*** Opening of RECORDS PROVIDED ***
Lemma exchange_kept b s h1 i1 h2 i2 p1 p2 e1 e2 :
  indexed b s → live b h1 i1 → live b h2 i2 → ¬ (h1 = h2 ∧ i1 = i2) →
  zlookup (elems h1 s) i1 = Some p1 → pq_store s !! p1 = Some e1 →
  zlookup (elems h2 s) i2 = Some p2 → pq_store s !! p2 = Some e2 →
  kept b s (exchange h1 i1 h2 i2 p1 p2 (key e1) (key e2) s).
Proof.
  intros Hix Hl1 Hl2 Hne H1 He1 H2 He2. set (s' := exchange _ _ _ _ _ _ _ _ s).
  assert (located b s h1 i1 (key e1)) as Hloc1 by (split; [done|]; by exists p1, e1).
  assert (located b s h2 i2 (key e2)) as Hloc2 by (split; [done|]; by exists p2, e2).
  assert (key e1 ≠ key e2) as Hk.
  { intros Heq. rewrite Heq in Hloc1. exact (Hne (located_inj _ _ _ _ _ _ _ Hix Hloc1 Hloc2)). }
  pose proof (λ h i k, exchange_located b s h1 i1 h2 i2 p1 p2 (key e1) (key e2) e1 e2 h i k
    Hix Hl1 Hl2 H1 He1 H2 He2) as Hloc. fold s' in Hloc.
  assert (pq_store s' = pq_store s) as Hst by (unfold s', exchange; simpl; by rewrite !store_set).
  assert (keymap s' = <[key e2 := togl K h1 i1]> (<[key e1 := togl K h2 i2]> (keymap s))) as Hkm by done.
  pose proof (exchange_lengths h1 i1 h2 i2 p1 p2 (key e1) (key e2) s) as Hlen. fold s' in Hlen.
  assert (length (min_elems s') = length (min_elems s)) as Hmin by exact (Hlen MIN_HEAP).
  assert (length (max_elems s') = length (max_elems s)) as Hmax by exact (Hlen MAX_HEAP).
  split; [|unfold entries; rewrite Hst; f_equiv; by apply exchange_pointers|done|done|done|].
  - split.
    + intros h i p. rewrite Hst. unfold s'. rewrite exchange_elems by done.
      repeat case_decide; [intros [= <-]; by eexists..|apply (ix_store _ _ Hix)].
    + intros h i k [(-> & -> & ->)|[(_ & -> & -> & ->)|(Hn2 & Hn1 & Hl)]]%Hloc; rewrite Hkm.
      * by rewrite lookup_insert_ne, lookup_insert_eq.
      * by rewrite lookup_insert_eq.
      * rewrite !lookup_insert_ne; [by apply (ix_at _ _ Hix)|..]; intros <-.
        -- exact (Hn1 (located_inj _ _ _ _ _ _ _ Hix Hl Hloc1)).
        -- exact (Hn2 (located_inj _ _ _ _ _ _ _ Hix Hl Hloc2)).
    + intros k g. rewrite Hkm. intros [[<- <-]|[Hk2 [[<- <-]|[Hk1 Hg]]%lookup_insert_Some]]%lookup_insert_Some.
      * exists h1, i1. split; [|done]. apply Hloc. naive_solver.
      * exists h2, i2. split; [|done]. apply Hloc. naive_solver.
      * apply (ix_key _ _ Hix) in Hg as (h & i & Hl & ->). exists h, i. split; [|done]. apply Hloc.
        right; right. split_and!; [| |done]; intros [-> ->].
        -- destruct Hl as (_ & ? & ? & ? & ? & ?). naive_solver.
        -- destruct Hl as (_ & ? & ? & ? & ? & ?). naive_solver.
    + rewrite Hmin. apply Hix.
    + rewrite Hmax. apply Hix.
    + rewrite Hmin. intros Hmx. apply (ix_fill _ _ Hix). intros Hnil. apply Hmx. apply length_zero_iff_nil. by rewrite Hmax, Hnil.
    + intros q. rewrite Hst. replace (new_elem s') with (new_elem s) by (by destruct h1, h2). apply (ix_fresh _ _ Hix).
  - intros k. rewrite Hkm, !lookup_insert_is_Some. pose proof (ix_at _ _ Hix _ _ _ Hloc1).
    pose proof (ix_at _ _ Hix _ _ _ Hloc2). destruct (decide (key e2 = k)), (decide (key e1 = k)); naive_solver.
Qed.

Lemma kept_refl b s : indexed b s → kept b s s.
Proof. by split. Qed.
Lemma kept_trans b s1 s2 s3 : kept b s1 s2 → kept b s2 s3 → kept b s1 s3.
Proof.
  intros [_ He Hm Hx Hs Hd] [Hix He' Hm' Hx' Hs' Hd']. split; [done|by rewrite He'|congruence..|].
  intros k. by rewrite Hd'.
Qed.
Lemma kept_length b s s' h : kept b s s' → length (elems h s') = length (elems h s).
Proof. intros []. by destruct h. Qed.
*** Close of RECORDS PROVIDED ***
Return, unchanged, the run of lines above that opens with the line containing "assert (located b s h2" and closes with the line containing "[[<- <-]|[Hk1 Hg]]%lookup_insert_Some]]%lookup_insert_Some.". Include both.

  assert (located b s h2 i2 (key e2)) as Hloc2 by (split; [done|]; by exists p2, e2).
  assert (key e1 ≠ key e2) as Hk.
  { intros Heq. rewrite Heq in Hloc1. exact (Hne (located_inj _ _ _ _ _ _ _ Hix Hloc1 Hloc2)). }
  pose proof (λ h i k, exchange_located b s h1 i1 h2 i2 p1 p2 (key e1) (key e2) e1 e2 h i k
    Hix Hl1 Hl2 H1 He1 H2 He2) as Hloc. fold s' in Hloc.
  assert (pq_store s' = pq_store s) as Hst by (unfold s', exchange; simpl; by rewrite !store_set).
  assert (keymap s' = <[key e2 := togl K h1 i1]> (<[key e1 := togl K h2 i2]> (keymap s))) as Hkm by done.
  pose proof (exchange_lengths h1 i1 h2 i2 p1 p2 (key e1) (key e2) s) as Hlen. fold s' in Hlen.
  assert (length (min_elems s') = length (min_elems s)) as Hmin by exact (Hlen MIN_HEAP).
  assert (length (max_elems s') = length (max_elems s)) as Hmax by exact (Hlen MAX_HEAP).
  split; [|unfold entries; rewrite Hst; f_equiv; by apply exchange_pointers|done|done|done|].
  - split.
    + intros h i p. rewrite Hst. unfold s'. rewrite exchange_elems by done.
      repeat case_decide; [intros [= <-]; by eexists..|apply (ix_store _ _ Hix)].
    + intros h i k [(-> & -> & ->)|[(_ & -> & -> & ->)|(Hn2 & Hn1 & Hl)]]%Hloc; rewrite Hkm.
      * by rewrite lookup_insert_ne, lookup_insert_eq.
      * by rewrite lookup_insert_eq.
      * rewrite !lookup_insert_ne; [by apply (ix_at _ _ Hix)|..]; intros <-.
        -- exact (Hn1 (located_inj _ _ _ _ _ _ _ Hix Hl Hloc1)).
        -- exact (Hn2 (located_inj _ _ _ _ _ _ _ Hix Hl Hloc2)).
    + intros k g. rewrite Hkm. intros [[<- <-]|[Hk2 [[<- <-]|[Hk1 Hg]]%lookup_insert_Some]]%lookup_insert_Some.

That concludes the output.